[Saved entries]

--- START ---

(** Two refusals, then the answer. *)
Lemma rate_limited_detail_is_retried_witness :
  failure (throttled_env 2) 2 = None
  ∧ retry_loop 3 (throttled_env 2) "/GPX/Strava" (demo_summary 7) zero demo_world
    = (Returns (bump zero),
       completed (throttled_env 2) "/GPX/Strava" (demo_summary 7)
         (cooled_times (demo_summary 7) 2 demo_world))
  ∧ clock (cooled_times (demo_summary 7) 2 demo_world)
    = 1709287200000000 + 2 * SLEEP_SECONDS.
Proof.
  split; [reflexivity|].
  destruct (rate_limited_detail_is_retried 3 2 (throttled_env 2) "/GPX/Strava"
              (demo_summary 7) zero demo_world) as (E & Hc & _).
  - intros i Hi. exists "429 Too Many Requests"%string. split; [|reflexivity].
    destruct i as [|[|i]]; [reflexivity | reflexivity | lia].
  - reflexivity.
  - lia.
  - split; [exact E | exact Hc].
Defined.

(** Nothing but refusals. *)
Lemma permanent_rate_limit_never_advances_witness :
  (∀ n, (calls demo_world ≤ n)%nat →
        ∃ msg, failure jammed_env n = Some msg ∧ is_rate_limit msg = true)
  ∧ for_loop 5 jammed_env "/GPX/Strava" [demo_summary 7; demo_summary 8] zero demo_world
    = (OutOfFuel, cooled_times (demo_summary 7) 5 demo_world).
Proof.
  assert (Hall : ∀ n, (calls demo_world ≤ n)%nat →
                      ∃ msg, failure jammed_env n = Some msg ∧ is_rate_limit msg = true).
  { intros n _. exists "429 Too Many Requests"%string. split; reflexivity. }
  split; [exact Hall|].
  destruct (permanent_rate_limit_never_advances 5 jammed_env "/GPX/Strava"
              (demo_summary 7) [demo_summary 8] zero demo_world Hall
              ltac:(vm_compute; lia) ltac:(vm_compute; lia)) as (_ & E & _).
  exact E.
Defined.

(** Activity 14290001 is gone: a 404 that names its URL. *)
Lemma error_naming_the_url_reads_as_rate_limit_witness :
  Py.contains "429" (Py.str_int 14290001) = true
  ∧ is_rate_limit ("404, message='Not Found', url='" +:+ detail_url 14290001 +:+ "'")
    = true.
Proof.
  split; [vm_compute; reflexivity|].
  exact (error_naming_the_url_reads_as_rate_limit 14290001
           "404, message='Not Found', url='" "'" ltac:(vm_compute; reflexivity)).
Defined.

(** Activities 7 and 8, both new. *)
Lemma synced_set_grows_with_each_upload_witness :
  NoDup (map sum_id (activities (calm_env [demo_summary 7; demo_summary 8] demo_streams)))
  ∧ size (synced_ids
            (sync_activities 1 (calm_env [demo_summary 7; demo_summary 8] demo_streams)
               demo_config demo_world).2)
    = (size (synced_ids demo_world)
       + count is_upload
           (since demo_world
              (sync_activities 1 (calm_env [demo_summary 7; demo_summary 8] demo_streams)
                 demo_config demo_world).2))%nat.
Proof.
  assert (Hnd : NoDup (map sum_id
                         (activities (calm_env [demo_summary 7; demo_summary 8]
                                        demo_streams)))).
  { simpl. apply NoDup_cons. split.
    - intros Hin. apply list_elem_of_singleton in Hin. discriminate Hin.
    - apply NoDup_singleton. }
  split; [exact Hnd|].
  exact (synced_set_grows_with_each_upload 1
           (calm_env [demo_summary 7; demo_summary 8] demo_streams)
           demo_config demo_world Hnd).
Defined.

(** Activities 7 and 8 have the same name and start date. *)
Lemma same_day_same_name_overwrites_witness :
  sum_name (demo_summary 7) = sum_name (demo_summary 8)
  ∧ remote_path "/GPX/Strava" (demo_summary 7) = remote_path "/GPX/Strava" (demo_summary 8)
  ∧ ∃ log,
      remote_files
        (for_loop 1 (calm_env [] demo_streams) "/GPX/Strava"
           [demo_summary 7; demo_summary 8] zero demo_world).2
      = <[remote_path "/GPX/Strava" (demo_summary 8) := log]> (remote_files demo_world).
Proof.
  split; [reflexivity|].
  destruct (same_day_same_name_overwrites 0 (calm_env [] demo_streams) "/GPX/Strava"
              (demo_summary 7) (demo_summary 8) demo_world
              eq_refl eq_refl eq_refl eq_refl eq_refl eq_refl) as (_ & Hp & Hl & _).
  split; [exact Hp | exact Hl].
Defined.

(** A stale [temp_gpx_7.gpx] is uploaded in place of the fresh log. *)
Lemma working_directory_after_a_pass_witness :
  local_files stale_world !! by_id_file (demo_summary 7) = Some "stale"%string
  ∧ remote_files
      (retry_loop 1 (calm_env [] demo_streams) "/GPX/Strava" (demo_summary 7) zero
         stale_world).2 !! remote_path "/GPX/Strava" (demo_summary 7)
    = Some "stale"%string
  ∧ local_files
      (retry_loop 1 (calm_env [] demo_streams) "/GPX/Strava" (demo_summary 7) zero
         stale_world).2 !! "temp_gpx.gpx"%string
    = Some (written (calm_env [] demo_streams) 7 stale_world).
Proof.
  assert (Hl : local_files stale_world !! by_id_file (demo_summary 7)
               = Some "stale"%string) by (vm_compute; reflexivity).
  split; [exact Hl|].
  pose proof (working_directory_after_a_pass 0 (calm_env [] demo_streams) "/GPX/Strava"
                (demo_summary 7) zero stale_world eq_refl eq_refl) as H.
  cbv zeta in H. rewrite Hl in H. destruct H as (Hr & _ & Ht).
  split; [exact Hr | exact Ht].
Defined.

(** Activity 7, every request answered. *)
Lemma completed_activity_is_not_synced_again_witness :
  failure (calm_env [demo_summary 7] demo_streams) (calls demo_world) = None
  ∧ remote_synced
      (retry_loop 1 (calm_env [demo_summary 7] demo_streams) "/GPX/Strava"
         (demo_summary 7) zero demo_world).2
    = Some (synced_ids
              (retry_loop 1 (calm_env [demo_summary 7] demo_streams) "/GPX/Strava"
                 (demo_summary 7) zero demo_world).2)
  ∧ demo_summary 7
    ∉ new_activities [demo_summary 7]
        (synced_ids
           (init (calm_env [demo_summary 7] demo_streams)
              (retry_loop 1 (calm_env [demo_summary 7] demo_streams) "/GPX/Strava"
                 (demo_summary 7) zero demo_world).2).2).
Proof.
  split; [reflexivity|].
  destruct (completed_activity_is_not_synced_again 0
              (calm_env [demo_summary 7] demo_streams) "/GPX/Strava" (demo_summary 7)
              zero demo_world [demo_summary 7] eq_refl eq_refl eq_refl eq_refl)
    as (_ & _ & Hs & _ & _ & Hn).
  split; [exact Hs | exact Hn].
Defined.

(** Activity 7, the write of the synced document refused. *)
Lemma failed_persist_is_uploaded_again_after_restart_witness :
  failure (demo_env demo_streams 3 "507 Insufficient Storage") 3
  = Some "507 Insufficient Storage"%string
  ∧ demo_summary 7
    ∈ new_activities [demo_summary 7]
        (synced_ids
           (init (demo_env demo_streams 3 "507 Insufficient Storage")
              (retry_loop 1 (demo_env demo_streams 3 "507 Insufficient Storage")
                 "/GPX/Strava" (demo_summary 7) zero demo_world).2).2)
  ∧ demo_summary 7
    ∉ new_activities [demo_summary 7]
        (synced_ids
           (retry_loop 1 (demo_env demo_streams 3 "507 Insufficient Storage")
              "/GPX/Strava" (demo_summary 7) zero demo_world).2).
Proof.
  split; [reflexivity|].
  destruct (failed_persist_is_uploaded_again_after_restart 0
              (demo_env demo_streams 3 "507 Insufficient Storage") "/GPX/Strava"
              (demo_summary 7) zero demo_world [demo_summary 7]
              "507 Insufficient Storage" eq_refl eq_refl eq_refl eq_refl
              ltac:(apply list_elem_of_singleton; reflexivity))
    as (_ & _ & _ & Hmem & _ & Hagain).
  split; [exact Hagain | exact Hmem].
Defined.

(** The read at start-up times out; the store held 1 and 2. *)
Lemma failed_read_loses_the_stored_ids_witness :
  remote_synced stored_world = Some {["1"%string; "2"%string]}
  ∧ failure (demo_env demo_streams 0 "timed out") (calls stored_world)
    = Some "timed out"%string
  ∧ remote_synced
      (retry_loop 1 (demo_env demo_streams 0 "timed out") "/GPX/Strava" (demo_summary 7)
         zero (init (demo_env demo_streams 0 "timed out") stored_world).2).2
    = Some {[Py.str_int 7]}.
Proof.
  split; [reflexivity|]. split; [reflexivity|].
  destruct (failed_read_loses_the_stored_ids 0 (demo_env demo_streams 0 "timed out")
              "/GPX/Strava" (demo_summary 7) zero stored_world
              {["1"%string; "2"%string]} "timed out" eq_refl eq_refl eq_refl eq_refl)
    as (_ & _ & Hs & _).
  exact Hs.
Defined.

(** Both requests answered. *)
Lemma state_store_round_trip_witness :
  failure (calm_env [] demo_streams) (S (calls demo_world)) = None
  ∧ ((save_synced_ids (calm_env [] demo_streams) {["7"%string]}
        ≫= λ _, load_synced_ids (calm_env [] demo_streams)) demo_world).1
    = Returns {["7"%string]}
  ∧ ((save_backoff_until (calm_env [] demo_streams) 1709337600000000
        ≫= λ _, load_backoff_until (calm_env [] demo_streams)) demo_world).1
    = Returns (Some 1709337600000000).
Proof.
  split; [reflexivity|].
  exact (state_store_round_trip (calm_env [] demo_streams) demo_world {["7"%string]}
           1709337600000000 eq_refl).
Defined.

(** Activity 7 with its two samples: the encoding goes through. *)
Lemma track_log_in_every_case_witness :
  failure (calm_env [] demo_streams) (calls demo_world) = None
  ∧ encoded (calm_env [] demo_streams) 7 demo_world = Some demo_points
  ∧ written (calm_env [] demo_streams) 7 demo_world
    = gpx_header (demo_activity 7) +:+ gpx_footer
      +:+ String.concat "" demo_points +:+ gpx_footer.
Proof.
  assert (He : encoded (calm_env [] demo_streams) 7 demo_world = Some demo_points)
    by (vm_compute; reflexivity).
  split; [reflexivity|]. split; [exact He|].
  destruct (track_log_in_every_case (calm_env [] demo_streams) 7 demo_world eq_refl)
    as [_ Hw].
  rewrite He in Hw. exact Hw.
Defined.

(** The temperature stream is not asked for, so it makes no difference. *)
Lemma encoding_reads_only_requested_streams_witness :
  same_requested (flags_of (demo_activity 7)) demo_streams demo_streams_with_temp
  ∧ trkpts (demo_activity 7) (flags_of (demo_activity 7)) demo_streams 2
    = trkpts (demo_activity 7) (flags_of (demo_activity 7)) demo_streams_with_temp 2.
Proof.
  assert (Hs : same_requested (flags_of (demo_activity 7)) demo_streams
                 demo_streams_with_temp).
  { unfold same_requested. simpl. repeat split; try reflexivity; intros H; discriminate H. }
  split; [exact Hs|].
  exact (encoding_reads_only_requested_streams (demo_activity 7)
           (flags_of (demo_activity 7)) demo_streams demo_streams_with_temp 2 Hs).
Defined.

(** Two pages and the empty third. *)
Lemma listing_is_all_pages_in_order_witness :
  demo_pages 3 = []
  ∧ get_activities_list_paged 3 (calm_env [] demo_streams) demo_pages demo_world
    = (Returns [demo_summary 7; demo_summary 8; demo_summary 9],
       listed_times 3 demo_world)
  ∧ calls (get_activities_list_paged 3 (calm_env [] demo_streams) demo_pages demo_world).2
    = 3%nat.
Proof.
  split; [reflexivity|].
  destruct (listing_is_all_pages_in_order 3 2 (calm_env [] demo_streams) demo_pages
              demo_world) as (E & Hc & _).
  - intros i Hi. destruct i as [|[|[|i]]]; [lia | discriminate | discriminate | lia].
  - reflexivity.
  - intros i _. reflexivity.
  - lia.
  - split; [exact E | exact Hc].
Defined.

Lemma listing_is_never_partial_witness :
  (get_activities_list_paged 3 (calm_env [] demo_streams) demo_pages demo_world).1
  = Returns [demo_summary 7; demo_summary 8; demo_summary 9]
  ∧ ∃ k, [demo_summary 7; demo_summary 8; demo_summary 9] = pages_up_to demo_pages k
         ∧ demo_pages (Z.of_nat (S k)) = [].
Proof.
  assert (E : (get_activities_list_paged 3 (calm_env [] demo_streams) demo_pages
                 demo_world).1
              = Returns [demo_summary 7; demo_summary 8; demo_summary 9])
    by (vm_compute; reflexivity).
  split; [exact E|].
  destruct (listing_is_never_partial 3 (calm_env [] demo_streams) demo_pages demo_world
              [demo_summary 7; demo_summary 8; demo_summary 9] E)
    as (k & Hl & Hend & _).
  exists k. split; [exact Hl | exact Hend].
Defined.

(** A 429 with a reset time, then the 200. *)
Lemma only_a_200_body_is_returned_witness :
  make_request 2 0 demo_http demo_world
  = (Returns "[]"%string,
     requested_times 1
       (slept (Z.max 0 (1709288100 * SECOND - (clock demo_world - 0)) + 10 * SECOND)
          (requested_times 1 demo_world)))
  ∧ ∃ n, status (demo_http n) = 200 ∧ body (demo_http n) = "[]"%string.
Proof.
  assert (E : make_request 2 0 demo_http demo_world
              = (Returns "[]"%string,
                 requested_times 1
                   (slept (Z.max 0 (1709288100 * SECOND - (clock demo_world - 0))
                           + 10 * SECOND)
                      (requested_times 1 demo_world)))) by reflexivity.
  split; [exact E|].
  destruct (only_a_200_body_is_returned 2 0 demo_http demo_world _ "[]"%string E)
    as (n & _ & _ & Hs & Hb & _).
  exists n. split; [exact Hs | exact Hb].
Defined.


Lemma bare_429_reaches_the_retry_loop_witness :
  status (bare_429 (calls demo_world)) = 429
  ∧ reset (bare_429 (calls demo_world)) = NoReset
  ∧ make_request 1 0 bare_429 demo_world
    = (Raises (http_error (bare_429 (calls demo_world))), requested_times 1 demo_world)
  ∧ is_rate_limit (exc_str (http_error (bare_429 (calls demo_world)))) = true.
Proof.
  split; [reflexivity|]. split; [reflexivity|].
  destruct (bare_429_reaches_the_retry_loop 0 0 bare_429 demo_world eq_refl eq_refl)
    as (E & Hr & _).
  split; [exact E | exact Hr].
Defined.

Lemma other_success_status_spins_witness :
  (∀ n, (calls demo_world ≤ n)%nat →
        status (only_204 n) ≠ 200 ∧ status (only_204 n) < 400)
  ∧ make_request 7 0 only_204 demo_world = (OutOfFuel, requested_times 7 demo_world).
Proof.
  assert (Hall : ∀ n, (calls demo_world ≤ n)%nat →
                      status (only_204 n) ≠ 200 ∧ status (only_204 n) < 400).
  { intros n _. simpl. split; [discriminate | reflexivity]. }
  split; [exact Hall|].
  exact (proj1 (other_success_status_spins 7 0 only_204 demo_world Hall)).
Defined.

--- END ---

> **What is required**: In the lines above, find each one with "Found" and list it.

> **Response area**:
  ∧ is_rate_limit ("404, message='Not Found', url='" +:+ detail_url 14290001 +:+ "'")
           "404, message='Not Found', url='" "'" ltac:(vm_compute; reflexivity)).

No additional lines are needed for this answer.